One goal of the campaign, which is being beta-tested over the next six weeks at 52 locations in Boston and 57 locations in in Minneapolis, is to reach an audience not likely to catch the ads on television, according to Kevin Papacek, director of marketing at Jack Link’s.
The company’s target audience is what he calls “adventurous spirits” – active, outdoor-driven people, many of whom are males between the ages of 18 and 49. That’s hardly a set of couch potatoes. “We see this an opportunity to reach more consumers with our branded message,” Papacek says.
Secondly, Jack Link’s is hoping that, with the snacks prominently displayed at the gas station checkout counter, the ads will stimulate sales of the beef jerky product. “When people have idle time, it’s an ideal moment when they might need a snack. We hope our ad will give them an opportunity to purchase,” he notes.
Indeed, whereas Jack Link’s TV ads normally urge viewers to “Feed Their Wild Side” these spots are more specific in their call to action: “Go Inside to Feed Your Wild Side.”
The ads are appearing on the Outcast Media network, a specialized TV network with a mix of content and advertisements currently shown at around 19,000 screens at service stations across the US. Other brands, including Mazda, Ford, WalMart, Chase, Halls Cough Drops, PepsiCo and Sprint have also shown spots on the network, which in particular targets hard-to-reach, multi-tasking people. The audience tends to be younger and have higher income than the typical TV viewer as well, according to Nathan Gill, chief revenue officer at Outcast Media, and the gas pump is a place to reach them.
“One thing Americans do every week, for four to five minutes, is fill up their gas tanks. This is an opportunity to engage the consumer in a captive environment at the gas pump. Advertisers can use their TV creative but in a more active environment,” says Gill.
The network last year reached 34 million 18-49 year old viewers per week, ranking it ahead of ESPN, CBS and NBC Sports in reaching that demographic, according to Nielsen Galaxy Explorer. Only Comedy Central reaches more viewers in that age range per week.
Another lure of advertising at the pump is that companies can see whether the spots have led to increased sales. The Outcast audience, for example, has been shown to spend $3 billion in grocery and drug stores within the first four hours after leaving the pump and about $700 million at convenience stores, Gill says.
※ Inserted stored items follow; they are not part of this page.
(** ** The whole allocation *)

Lemma tiles_end a z z' ks : tiles a z ks → tiles a z' ks → z = z'.
Proof. revert a. induction ks as [|k ks IH]; cbn; [congruence|]. intros a [_ H] [_ H']. by eapply IH. Qed.

(** No block has become [NotReady]. *)
Definition none_given (ks ks' : list blk) : Prop := ∀ k1, k1 ∈ ks' → k_state k1 = NotReady → k1 ∈ ks.

(** What an allocation leaves of the blocks it found, and what it gives. *)
Definition grown (b : CircularBuffer) (ks : list blk) (b' : CircularBuffer) (ks' : list blk) : Prop :=
  (∃ ks1 new, ks' = ks1 ++ new ∧ Forall2 evolves ks ks1 ∧ Forall (λ k, tail_addr (states b) <= k_addr k ∧ (k_state k = Tombstone ∨ k_state k = NotReady)) new) ∧
  capacity b' = capacity b ∧ data_ptr b' = data_ptr b ∧ head_addr (states b') = head_addr (states b) ∧
  tail_addr (states b) <= tail_addr (states b') ∧ evicting_addr (states b') = evicting_addr (states b) ∧
  size_classes (free_list b') = size_classes (free_list b).

Definition alloc_result (b : CircularBuffer) (ks : list blk) (size : Z) (r : CircularBufferError + Z)
    (b' : CircularBuffer) (ks' : list blk) : Prop :=
  match r with
  | inl e => e = Full ∧
      capacity b - (tail_addr (states b') - head_addr (states b)) <
        align_up size CB_ALLOC_META_SIZE + CB_ALLOC_META_SIZE ∧
      none_given ks ks'
  | inr p => ∃ k, k ∈ ks' ∧ p = k_ptr b' k ∧ k_state k = NotReady ∧ size <= k_size k ∧
      (∀ k0, k0 ∈ ks → k_addr k0 = k_addr k → k_state k0 = FreeListed) ∧
      ∀ k1, k1 ∈ ks' → k_state k1 = NotReady → k1 ∈ ks ∨ k1 = k
  end.

Lemma evolves_addr ks ks1 k : Forall2 evolves ks ks1 → k ∈ ks → ∃ k', k' ∈ ks1 ∧ k_addr k' = k_addr k ∧
  (k' = k ∨ k_state k = FreeListed ∧ (k_state k' = Tombstone ∨ k_state k' = NotReady)).
Proof.
  intros H (i & Hi)%list_elem_of_lookup. destruct (Forall2_lookup_l _ _ _ _ _ H Hi) as (k' & Hi' & Ha & _ & Hk).
  exists k'. split; [by eapply list_elem_of_lookup_2|done].
Qed.
(* ===== verification/LeafConvert.v ===== *)
(** Pages that change role: the records of a base page become cached when it is promoted to
    a full page and dirty again when it is written back
    ([covert_insert_records_to_cache], [convert_cache_records_to_insert]); the test for dirty
    records; and the sizes of mini pages: a record fits in the page that
    [get_chain_size_hint] or [new_size_if_upgrade] chooses for it. *)
From stdpp Require Import base numbers list sorting.
From Stdlib Require Import ZArith Lia.
From S2P Require Import Prelude Bits NodeMeta LeafMeta LeafNode LeafOps LeafLayout Entries LeafRepr LeafSearch LeafInsert LeafInit LeafMerge LeafRebuild LeafSplit SizeClasses.

(** ** Rewriting the operation types *)
Definition with_op (f : OpType → OpType) (e : entry) : entry := mkEntry (e_key e) (f (e_op e)) (e_val e).

Section convert.
Context (f : OpType → outcome OpType) (g : OpType → OpType).
(** The conversions keep records with a value from becoming records that need one. *)
Hypothesis Hg : ∀ op v, value_ok op v = true → value_ok (g op) v = true.

Definition with_rec_op (r : krec) : krec := mkKrec (with_op g (k_ent r)) (k_ref r) (k_off r).

Lemma convert_step_spec n p i r :
  Repr n p → p_recs p !! i = Some r → f (e_op (k_ent r)) = Ret (g (e_op (k_ent r))) →
  ∃ n', convert_step f n (first_meta_pos_after_fence n + Z.of_nat i) = Ret n' ∧
    Repr n' (mkPage (p_fences p) (<[i := with_rec_op r]> (p_recs p))) ∧
    same_header n n' ∧ meta n' = meta n.
Proof.
  intros HR Hi Hf. pose proof (repr_rec_ok n p HR i r Hi) as (Hoff & Hk & Hv & Hbk & Hbv & Hval).
  unfold convert_step. rewrite (repr_first n p HR), <- Nat2Z.inj_add, (repr_get n p HR i r Hi). ret_step.
  rewrite (repr_op n p HR i r Hi). ret_step. rewrite Hf. ret_step.
  destruct (op_eqb _ _) eqn:Heq.
  { apply bool_decide_eq_true in Heq. exists n. split; [done|]. split; [|done].
    assert (with_rec_op r = r) as -> by (unfold with_rec_op, with_op; rewrite <- Heq; by destruct r as [[] ? ?]).
    rewrite list_insert_id by done. by destruct p. }
  destruct (update_rec n p HR i r (λ m, set_op_type m (g (e_op (k_ent r)))) (g (e_op (k_ent r))) (k_val r) (k_ref r) Hi)
    as (d & Hd & HR').
  - split_and!; try done. by apply Hg.
  - done.
  - intros pv Hpv. by apply pack_set_op.
  - rewrite (repr_first n p HR), <- Nat2Z.inj_add in Hd. unfold update_kv_meta in Hd.
    rewrite (repr_get n p HR i r Hi) in Hd. exists (set_data n d). split; [exact Hd|]. split; [exact HR'|done].
Qed.

Lemma convert_loop n p rs1 rs2 :
  Repr n p → p_recs p = map with_rec_op rs1 ++ rs2 →
  Forall (λ r, f (e_op (k_ent r)) = Ret (g (e_op (k_ent r)))) rs2 →
  ∃ n', foldM (convert_step f) n (seqZ (first_meta_pos_after_fence n + zlen rs1) (zlen rs2)) = Ret n' ∧
    Repr n' (mkPage (p_fences p) (map with_rec_op (rs1 ++ rs2))) ∧ same_header n n' ∧ meta n' = meta n.
Proof.
  revert n p rs1. induction rs2 as [|r rs2 IH]; intros n p rs1 HR Hp Hf.
  - exists n. split; [done|]. split; [|done]. rewrite app_nil_r in *. rewrite <- Hp. by destruct p.
  - apply Forall_cons_1 in Hf as [Hr Hf]. rewrite zlen_cons. pose proof (zlen_nonneg rs2).
    rewrite seqZ_cons by lia. cbn [foldM].
    assert (p_recs p !! length rs1 = Some r) as Hi by (rewrite Hp; apply list_lookup_middle; by rewrite length_map).
    destruct (convert_step_spec n p _ r HR Hi Hr) as (n1 & Hs & HR1 & Hh1 & Hm1). change (Z.of_nat (length rs1)) with (zlen rs1) in Hs. rewrite Hs. ret_step.
    replace (Z.pred (1 + zlen rs2)) with (zlen rs2) by lia.
    replace (Z.succ (first_meta_pos_after_fence n + zlen rs1)) with (first_meta_pos_after_fence n1 + zlen (rs1 ++ [r])).
    2:{ rewrite zlen_app. unfold first_meta_pos_after_fence, leaf_has_fence. rewrite Hm1. change (zlen [r]) with 1. lia. }
    destruct (IH n1 _ (rs1 ++ [r]) HR1) as (n2 & -> & HR2 & Hh2 & Hm2).
    + cbn [p_recs]. rewrite Hp, map_app, <- (assoc_L (++)). cbn.
      replace (length rs1) with (length (map with_rec_op rs1) + 0)%nat by (rewrite length_map; lia).
      by rewrite insert_app_r.
    + done.
    + exists n2. split; [done|]. rewrite <- (assoc_L (++)) in HR2. split; [exact HR2|].
      split; [by eapply same_header_trans|congruence].
Qed.

(** A conversion rewrites every operation type and nothing else. *)
Lemma convert_spec n p :
  Repr n p → Forall (λ e, f (e_op e) = Ret (g (e_op e))) (p_entries p) →
  ∃ n' p', foldM (convert_step f) n (meta_positions n) = Ret n' ∧ Repr n' p' ∧
    p_fences p' = p_fences p ∧ p_entries p' = map (with_op g) (p_entries p) ∧ same_header n n' ∧ meta n' = meta n.
Proof.
  intros HR Hf. rewrite (repr_positions n p HR). unfold p_entries in Hf. rewrite Forall_map in Hf.
  destruct (convert_loop n p [] (p_recs p) HR eq_refl Hf) as (n' & Hn & HR' & Hh & Hm).
  rewrite zlen_nil, Z.add_0_r, (repr_first n p HR) in Hn. eexists n', _. split; [exact Hn|]. split; [exact HR'|].
  split_and!; try done. unfold p_entries. cbn [p_recs]. rewrite app_nil_l, !map_map. done.
Qed.
End convert.

Lemma find_with_op g es key : find_entry key (map (with_op g) es) = with_op g <$> find_entry key es.
Proof. induction es as [|e es IH]; [done|]. cbn. destruct (key_eqb (e_key e) key); [done|exact IH]. Qed.

(** Reading does not see the difference between dirty and clean records. *)
Lemma with_op_visible g es key :
  (∀ op, is_absent (g op) = is_absent op) →
  visible (find_entry key (map (with_op g) es)) = visible (find_entry key es).
Proof. intros Hg. rewrite find_with_op. destruct (find_entry key es); [|done]. cbn. by rewrite Hg. Qed.

Definition cached (op : OpType) : OpType := match op with OpInsert => OpCache | OpDelete => OpPhantom | _ => op end.
Definition dirtied (op : OpType) : OpType := match op with OpCache => OpInsert | OpPhantom => OpDelete | _ => op end.

Lemma to_cache_spec n p :
  Repr n p → Forall (λ e, is_dirty (e_op e) = true) (p_entries p) →
  ∃ n' p', covert_insert_records_to_cache n = Ret n' ∧ Repr n' p' ∧ p_fences p' = p_fences p ∧
    p_entries p' = map (with_op cached) (p_entries p) ∧ same_header n n' ∧ meta n' = meta n.
Proof.
  intros HR Hd. apply (convert_spec to_cache cached); [by intros []|done|].
  eapply Forall_impl; [exact Hd|]. intros [k [] v]; done.
Qed.

Lemma to_insert_spec n p :
  Repr n p →
  ∃ n' p', convert_cache_records_to_insert n = Ret n' ∧ Repr n' p' ∧ p_fences p' = p_fences p ∧
    p_entries p' = map (with_op dirtied) (p_entries p) ∧ same_header n n' ∧ meta n' = meta n.
Proof.
  intros HR. apply (convert_spec to_insert dirtied); [by intros []|done|].
  apply Forall_forall. intros [k [] v] _; done.
Qed.

Lemma cached_visible es key : visible (find_entry key (map (with_op cached) es)) = visible (find_entry key es).
Proof. apply with_op_visible. by intros []. Qed.

Lemma dirtied_visible es key : visible (find_entry key (map (with_op dirtied) es)) = visible (find_entry key es).
Proof. apply with_op_visible. by intros []. Qed.

Lemma dirtied_dirty es : Forall (λ e, is_dirty (e_op e) = true) (map (with_op dirtied) es).
Proof. apply Forall_map, Forall_forall. intros [k [] v] _; done. Qed.

(** ** Dirty records *)
Lemma need_merge_spec n p : Repr n p →
  need_actually_merge_to_disk n = Ret (existsb (λ e, is_dirty (e_op e)) (p_entries p)).
Proof.
  intros HR. unfold need_actually_merge_to_disk. rewrite (repr_meta_iter n p HR). ret_step.
  assert (∀ rs, rs ⊆ p_recs p → any_dirty (map (rec_meta n) rs) = Ret (existsb (λ e, is_dirty (e_op e)) (map k_ent rs))) as Hloop.
  { induction rs as [|r rs IH]; intros Hin; [done|]. cbn [map any_dirty existsb].
    assert (r ∈ p_recs p) as (i & Hi)%list_elem_of_lookup by (apply Hin; by left).
    rewrite (repr_op n p HR i r Hi : op_type (rec_meta n r) = _). ret_step. destruct (is_dirty _); [done|].
    apply IH. intros x Hx. apply Hin. by right. }
  by apply Hloop.
Qed.

(** ** Sizes of mini pages *)
Lemma first_larger_spec size l :
  match first_larger size l with
  | Some (i, x) => l !! i = Some x ∧ size < x ∧ ∀ j y, (j < i)%nat → l !! j = Some y → y <= size
  | None => Forall (λ y, y <= size) l
  end.
Proof.
  induction l as [|x l IH]; cbn [first_larger]; [constructor|]. zcase (size <? x).
  { split_and!; [done|done|lia]. }
  destruct (first_larger size l) as [[i y]|]; [|by constructor]. destruct IH as (H1 & H2 & H3).
  split_and!; [done|done|]. intros [|j] z Hj Hz; [injection Hz as <-; lia|]. apply (H3 j); [lia|done].
Qed.

Section sizes.
Context (front : list Z) (mini leaf : Z).
Hypothesis Hasc : ascending (front ++ [mini; leaf]).
Abbreviation classes := (front ++ [mini; leaf]).

Lemma classes_last : last classes = Some leaf.
Proof. rewrite (cons_middle mini front [leaf]), (assoc_L (++)). by rewrite last_snoc. Qed.

Lemma classes_front : take (length classes - 1) classes = front ++ [mini].
Proof.
  rewrite (cons_middle mini front [leaf]), (assoc_L (++)). rewrite length_app. cbn [length].
  rewrite Nat.add_sub. apply take_app_length.
Qed.

Lemma mini_classes_sorted : ascending (front ++ [mini]).
Proof.
  pose proof Hasc as H. rewrite (cons_middle mini front [leaf]), (assoc_L (++)) in H.
  by apply StronglySorted_app_1_l in H.
Qed.

Lemma mini_class_max s : s ∈ front ++ [mini] → s <= mini.
Proof.
  intros Hs. pose proof mini_classes_sorted as H. rewrite elem_of_app in Hs.
  destruct Hs as [Hs| ->%list_elem_of_singleton]; [|lia].
  pose proof (StronglySorted_app_1_elem_of _ _ _ s mini H Hs ltac:(by apply list_elem_of_singleton)). lia.
Qed.

(** A record below the largest mini page gets a mini page it fits in. *)
Lemma chain_size_hint_spec klen vlen :
  klen + vlen + KV_META_SIZE + LEAF_HEADER < mini →
  ∃ s, get_chain_size_hint klen vlen classes false = Ret s ∧ s ∈ front ++ [mini] ∧
    klen + vlen + KV_META_SIZE + LEAF_HEADER < s.
Proof.
  intros Hlt. unfold get_chain_size_hint. rewrite classes_last, classes_front.
  pose proof (first_larger_spec (klen + vlen + KV_META_SIZE + LEAF_HEADER) (front ++ [mini])) as Hs.
  destruct (first_larger _ _) as [[i s]|].
  - exists s. destruct Hs as (H1 & H2 & _). split_and!; [done|by eapply list_elem_of_lookup_2|done].
  - apply Forall_app in Hs as [_ Hs]. apply Forall_cons_1 in Hs as [Hs _]. lia.
Qed.

(** A mini page of one of the sizes grows to a larger one that holds its records and the new
    one, or has reached the largest. *)
Lemma new_size_spec n incoming :
  0 <= incoming → node_size (meta n) ∈ front ++ [mini] →
  ∃ r, new_size_if_upgrade n incoming classes false = Ret r ∧
    match r with
    | Some s => s ∈ front ++ [mini] ∧ node_size (meta n) + incoming < s
    | None => mini <= node_size (meta n) + incoming
    end.
Proof.
  intros H0 Hn. unfold new_size_if_upgrade. rewrite classes_last, classes_front.
  pose proof (first_larger_spec (node_size (meta n) + incoming) (front ++ [mini])) as Hs.
  destruct (first_larger _ _) as [[[|i] s]|].
  - exfalso. destruct Hs as (H1 & H2 & _). pose proof mini_classes_sorted as Ha.
    apply list_elem_of_lookup in Hn as (j & Hj). destruct j as [|j]; [rewrite H1 in Hj; injection Hj as ->; lia|].
    assert (s < node_size (meta n)); [|lia]. destruct (front ++ [mini]) as [|x l]; [done|]. cbn in H1, Hj. injection H1 as ->.
    apply StronglySorted_inv in Ha as [_ Ha]. by apply (Forall_lookup_1 _ _ _ _ Ha Hj).
  - exists (Some s). destruct Hs as (H1 & H2 & _). split_and!; [done|by eapply list_elem_of_lookup_2|done].
  - exists None. split; [done|]. apply Forall_app in Hs as [_ Hs]. by apply Forall_cons_1 in Hs as [Hs _].
Qed.
End sizes.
Jack Link’s says it will be following such data closely in deciding whether to roll out the ad at more stations on the network. And although Outcast recently introduced more interactive ads at the pump, which enable viewers to interact with offers on screen, or take a quick poll at the pump, Jack Link’s campaign is not yet linked into social media, according to Papacek. He says that could be incorporated into future efforts.